- _WHAT IS EXPECTED_
Reading the listing that follows, count the lines where "Hfail" appears, and answer with only that count.

- _SOURCE DATA_
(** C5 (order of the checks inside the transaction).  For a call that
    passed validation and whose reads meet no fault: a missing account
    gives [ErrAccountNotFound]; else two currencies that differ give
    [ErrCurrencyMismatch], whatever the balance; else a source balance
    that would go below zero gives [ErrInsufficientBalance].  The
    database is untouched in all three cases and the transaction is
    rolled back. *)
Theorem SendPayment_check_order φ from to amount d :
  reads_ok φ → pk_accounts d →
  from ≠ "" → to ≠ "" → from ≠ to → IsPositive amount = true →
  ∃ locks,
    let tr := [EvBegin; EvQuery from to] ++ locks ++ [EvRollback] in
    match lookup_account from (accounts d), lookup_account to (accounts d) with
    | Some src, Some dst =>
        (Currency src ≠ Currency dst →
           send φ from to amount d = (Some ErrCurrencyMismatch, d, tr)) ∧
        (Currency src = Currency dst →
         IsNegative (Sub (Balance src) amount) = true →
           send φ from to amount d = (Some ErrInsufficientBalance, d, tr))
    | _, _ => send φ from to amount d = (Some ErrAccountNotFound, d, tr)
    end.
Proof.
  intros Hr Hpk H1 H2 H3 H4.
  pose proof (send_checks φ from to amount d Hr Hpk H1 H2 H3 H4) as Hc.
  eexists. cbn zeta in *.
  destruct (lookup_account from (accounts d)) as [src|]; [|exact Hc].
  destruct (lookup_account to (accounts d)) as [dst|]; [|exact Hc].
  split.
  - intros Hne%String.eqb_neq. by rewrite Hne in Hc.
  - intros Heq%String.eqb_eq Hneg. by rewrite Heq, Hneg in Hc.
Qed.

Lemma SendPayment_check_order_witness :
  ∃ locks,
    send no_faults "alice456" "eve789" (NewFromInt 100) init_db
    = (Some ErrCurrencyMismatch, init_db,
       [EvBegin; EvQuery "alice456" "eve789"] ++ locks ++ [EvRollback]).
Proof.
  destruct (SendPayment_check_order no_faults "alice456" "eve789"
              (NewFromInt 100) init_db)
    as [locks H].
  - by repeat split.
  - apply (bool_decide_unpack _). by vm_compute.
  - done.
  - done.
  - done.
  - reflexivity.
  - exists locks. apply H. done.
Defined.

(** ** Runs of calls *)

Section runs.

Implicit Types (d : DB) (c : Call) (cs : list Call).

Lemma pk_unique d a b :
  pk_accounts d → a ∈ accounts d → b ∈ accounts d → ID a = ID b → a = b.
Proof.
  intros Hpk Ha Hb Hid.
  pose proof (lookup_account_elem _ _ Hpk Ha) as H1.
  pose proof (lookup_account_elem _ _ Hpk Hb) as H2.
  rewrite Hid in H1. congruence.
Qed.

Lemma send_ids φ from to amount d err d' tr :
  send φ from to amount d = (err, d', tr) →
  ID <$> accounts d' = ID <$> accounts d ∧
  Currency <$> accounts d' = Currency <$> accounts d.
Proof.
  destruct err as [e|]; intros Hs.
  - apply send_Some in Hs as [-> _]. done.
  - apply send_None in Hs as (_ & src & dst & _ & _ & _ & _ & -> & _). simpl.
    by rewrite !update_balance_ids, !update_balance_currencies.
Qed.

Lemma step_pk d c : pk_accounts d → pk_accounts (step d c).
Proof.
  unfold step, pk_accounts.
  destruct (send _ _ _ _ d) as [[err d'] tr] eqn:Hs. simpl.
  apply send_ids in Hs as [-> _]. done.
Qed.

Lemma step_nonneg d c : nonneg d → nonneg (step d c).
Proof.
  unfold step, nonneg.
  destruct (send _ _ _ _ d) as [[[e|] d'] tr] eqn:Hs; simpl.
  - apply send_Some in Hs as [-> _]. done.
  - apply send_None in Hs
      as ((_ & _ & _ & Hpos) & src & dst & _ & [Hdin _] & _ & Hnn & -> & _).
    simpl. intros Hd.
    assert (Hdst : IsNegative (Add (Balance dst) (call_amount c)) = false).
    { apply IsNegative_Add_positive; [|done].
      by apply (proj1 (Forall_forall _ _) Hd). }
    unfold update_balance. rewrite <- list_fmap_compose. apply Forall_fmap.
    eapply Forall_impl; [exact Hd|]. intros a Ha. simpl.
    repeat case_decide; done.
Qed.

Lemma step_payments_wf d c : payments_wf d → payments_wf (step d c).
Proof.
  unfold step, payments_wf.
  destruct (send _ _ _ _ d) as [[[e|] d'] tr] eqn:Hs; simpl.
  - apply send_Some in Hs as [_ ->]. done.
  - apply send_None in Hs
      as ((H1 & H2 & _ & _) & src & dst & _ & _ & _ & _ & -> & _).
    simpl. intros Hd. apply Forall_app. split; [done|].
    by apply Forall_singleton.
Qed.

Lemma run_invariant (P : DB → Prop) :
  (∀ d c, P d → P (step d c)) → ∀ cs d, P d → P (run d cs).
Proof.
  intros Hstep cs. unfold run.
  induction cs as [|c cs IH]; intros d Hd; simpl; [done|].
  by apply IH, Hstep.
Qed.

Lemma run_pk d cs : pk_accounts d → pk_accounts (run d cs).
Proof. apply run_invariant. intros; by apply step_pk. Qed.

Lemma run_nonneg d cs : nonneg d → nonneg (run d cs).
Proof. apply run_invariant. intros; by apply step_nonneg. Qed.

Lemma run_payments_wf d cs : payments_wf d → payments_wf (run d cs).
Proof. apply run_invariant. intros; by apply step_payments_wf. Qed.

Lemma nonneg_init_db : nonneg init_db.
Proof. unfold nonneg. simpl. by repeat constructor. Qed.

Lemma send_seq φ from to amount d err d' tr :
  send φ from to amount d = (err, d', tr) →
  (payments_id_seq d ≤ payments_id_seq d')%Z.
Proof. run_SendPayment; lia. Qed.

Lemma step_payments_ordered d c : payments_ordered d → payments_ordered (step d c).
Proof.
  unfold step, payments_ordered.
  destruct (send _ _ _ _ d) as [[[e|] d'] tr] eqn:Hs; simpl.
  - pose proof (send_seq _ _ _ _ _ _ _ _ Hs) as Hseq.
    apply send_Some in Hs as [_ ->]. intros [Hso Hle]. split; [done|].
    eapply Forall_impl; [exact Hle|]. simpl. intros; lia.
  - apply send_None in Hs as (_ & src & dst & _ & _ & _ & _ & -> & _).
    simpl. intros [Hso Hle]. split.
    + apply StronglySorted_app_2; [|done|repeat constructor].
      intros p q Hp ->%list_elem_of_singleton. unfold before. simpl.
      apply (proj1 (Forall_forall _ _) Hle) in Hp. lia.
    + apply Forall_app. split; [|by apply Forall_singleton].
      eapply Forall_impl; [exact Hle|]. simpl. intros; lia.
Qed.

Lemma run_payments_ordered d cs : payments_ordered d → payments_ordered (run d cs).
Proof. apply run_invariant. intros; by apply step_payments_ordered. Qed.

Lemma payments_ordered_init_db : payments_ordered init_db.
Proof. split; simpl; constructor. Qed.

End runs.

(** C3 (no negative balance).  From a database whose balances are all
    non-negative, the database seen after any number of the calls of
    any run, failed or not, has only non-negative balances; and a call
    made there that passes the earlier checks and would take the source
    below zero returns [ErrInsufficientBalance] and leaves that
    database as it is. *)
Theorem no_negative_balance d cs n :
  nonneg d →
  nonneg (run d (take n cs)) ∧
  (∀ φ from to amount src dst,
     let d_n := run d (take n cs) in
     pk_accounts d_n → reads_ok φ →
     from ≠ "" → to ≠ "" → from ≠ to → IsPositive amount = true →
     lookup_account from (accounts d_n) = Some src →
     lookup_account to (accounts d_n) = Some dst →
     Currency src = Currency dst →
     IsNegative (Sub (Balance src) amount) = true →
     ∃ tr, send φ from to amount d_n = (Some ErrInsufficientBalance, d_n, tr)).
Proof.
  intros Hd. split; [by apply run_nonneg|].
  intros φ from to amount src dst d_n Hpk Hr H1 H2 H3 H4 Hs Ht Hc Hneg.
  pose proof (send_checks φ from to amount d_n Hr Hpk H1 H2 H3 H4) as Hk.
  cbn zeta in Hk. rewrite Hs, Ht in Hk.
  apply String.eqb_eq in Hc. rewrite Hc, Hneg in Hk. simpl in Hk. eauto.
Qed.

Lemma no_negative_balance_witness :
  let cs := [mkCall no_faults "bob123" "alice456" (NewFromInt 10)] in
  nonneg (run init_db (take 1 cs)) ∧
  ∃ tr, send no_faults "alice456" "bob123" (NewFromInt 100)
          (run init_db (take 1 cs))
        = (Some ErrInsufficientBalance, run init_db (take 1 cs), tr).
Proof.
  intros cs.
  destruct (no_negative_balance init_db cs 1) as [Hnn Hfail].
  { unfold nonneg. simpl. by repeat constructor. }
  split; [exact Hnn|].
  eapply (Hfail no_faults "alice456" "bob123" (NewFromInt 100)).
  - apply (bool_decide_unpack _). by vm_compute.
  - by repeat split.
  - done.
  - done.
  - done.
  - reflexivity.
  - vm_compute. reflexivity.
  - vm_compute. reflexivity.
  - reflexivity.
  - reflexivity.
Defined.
--
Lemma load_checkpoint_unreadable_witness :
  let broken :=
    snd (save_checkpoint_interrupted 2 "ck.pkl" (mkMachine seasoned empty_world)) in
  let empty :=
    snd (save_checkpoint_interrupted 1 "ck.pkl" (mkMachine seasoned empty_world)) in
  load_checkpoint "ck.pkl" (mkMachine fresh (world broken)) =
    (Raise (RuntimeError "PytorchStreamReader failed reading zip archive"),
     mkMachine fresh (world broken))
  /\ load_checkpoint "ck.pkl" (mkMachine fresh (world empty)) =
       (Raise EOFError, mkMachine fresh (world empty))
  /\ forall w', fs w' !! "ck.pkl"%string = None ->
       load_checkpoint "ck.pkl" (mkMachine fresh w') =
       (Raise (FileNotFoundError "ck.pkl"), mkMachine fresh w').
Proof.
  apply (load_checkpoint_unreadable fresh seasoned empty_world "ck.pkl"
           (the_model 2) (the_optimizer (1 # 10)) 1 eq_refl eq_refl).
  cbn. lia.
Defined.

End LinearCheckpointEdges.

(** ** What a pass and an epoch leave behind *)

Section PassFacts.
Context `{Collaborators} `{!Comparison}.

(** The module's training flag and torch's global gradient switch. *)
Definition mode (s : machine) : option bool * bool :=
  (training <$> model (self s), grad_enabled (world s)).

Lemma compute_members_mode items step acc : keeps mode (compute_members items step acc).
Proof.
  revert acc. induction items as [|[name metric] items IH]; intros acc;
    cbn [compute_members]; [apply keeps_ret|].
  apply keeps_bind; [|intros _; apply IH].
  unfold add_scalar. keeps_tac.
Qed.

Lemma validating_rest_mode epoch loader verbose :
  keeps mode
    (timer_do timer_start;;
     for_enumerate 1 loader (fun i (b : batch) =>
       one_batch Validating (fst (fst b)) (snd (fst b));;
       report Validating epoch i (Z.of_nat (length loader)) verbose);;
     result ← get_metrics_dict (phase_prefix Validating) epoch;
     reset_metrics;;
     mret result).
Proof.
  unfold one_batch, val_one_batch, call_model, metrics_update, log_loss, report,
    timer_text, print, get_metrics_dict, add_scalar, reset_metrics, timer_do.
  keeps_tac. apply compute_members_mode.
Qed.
* * *
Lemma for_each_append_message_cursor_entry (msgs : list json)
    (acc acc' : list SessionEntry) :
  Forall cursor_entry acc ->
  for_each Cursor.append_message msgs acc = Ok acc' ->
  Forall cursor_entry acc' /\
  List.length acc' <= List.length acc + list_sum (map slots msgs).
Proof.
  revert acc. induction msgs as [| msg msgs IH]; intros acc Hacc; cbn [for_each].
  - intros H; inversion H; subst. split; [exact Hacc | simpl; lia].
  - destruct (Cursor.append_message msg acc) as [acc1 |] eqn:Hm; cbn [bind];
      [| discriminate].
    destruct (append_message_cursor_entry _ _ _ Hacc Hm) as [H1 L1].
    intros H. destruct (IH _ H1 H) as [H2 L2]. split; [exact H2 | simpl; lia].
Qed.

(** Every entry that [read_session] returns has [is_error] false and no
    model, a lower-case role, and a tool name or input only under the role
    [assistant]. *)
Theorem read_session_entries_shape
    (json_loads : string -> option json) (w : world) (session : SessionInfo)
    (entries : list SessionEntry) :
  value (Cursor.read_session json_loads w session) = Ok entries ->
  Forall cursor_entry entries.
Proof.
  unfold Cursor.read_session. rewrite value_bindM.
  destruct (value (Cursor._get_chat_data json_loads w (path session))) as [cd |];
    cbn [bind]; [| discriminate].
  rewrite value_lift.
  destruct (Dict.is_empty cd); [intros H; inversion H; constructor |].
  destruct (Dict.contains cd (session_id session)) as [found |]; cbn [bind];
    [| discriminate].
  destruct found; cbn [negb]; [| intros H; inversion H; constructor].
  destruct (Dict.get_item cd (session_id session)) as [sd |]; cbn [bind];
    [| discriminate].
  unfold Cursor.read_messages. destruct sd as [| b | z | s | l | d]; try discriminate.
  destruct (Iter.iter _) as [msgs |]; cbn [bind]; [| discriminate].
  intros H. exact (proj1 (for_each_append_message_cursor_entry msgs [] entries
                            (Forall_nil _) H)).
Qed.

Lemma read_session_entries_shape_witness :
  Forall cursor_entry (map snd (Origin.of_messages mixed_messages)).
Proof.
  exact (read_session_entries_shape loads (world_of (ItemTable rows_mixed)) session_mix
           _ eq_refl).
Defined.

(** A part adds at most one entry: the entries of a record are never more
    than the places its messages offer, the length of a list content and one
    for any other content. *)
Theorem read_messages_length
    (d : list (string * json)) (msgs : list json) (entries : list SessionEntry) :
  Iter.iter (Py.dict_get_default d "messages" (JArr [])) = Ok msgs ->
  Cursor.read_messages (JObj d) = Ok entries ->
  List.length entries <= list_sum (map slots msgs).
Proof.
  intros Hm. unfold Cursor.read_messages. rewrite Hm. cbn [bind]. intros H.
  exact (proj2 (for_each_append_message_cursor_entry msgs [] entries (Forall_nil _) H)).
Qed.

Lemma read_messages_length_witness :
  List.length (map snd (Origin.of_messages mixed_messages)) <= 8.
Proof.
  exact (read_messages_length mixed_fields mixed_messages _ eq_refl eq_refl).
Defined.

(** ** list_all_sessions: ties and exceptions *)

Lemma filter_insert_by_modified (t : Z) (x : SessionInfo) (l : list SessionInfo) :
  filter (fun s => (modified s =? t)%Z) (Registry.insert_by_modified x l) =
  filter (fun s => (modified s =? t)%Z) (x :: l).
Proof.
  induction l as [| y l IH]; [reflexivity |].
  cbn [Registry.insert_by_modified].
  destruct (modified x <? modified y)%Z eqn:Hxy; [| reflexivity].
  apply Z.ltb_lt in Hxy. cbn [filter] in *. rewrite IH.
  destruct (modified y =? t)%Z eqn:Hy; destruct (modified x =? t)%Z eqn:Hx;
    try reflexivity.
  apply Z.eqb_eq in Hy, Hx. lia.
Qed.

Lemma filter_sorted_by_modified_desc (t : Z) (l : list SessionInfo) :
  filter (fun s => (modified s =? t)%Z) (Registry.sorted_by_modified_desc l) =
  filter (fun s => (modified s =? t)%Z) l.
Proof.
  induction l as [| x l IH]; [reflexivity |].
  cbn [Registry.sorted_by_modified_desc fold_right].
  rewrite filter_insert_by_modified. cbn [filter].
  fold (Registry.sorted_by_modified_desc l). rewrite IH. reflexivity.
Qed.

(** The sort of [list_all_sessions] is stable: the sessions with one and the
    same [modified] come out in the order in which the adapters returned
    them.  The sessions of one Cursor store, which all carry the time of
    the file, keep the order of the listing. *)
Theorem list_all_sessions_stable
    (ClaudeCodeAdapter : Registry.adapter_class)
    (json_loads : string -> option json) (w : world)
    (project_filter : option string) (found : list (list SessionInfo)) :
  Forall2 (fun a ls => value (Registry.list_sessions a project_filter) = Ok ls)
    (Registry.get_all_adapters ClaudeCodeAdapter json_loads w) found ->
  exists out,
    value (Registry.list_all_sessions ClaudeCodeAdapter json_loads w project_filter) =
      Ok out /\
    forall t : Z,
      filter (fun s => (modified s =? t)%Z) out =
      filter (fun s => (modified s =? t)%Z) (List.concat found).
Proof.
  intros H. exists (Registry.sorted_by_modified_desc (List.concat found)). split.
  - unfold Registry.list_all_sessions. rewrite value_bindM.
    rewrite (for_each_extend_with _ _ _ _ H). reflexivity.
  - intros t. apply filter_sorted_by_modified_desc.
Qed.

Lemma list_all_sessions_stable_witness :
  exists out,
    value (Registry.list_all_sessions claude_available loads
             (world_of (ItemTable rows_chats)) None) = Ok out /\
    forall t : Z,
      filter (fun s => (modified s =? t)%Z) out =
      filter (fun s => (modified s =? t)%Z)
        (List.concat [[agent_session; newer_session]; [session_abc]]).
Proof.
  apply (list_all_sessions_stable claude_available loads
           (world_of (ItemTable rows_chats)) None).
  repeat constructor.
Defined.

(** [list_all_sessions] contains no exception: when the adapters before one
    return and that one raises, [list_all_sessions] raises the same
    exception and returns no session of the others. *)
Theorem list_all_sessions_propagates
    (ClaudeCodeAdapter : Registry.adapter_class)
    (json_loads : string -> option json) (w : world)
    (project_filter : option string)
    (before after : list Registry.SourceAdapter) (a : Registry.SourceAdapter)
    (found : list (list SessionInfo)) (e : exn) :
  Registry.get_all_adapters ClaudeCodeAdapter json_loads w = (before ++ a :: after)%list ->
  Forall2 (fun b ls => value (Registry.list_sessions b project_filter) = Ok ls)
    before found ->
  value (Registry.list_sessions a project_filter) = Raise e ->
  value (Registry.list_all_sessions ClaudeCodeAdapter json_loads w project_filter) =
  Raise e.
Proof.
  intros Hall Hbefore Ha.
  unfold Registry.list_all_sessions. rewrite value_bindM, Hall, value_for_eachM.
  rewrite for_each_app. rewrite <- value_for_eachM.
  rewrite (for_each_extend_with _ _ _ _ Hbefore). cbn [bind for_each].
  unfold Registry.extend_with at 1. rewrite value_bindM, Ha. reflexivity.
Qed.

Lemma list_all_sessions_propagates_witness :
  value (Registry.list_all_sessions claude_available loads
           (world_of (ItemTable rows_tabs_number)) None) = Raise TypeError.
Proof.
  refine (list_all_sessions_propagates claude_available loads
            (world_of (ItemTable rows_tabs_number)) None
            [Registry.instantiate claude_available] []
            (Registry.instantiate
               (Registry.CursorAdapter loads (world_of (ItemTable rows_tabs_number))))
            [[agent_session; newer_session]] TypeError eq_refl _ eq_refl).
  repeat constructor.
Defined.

- _YOUR RESPONSE_
2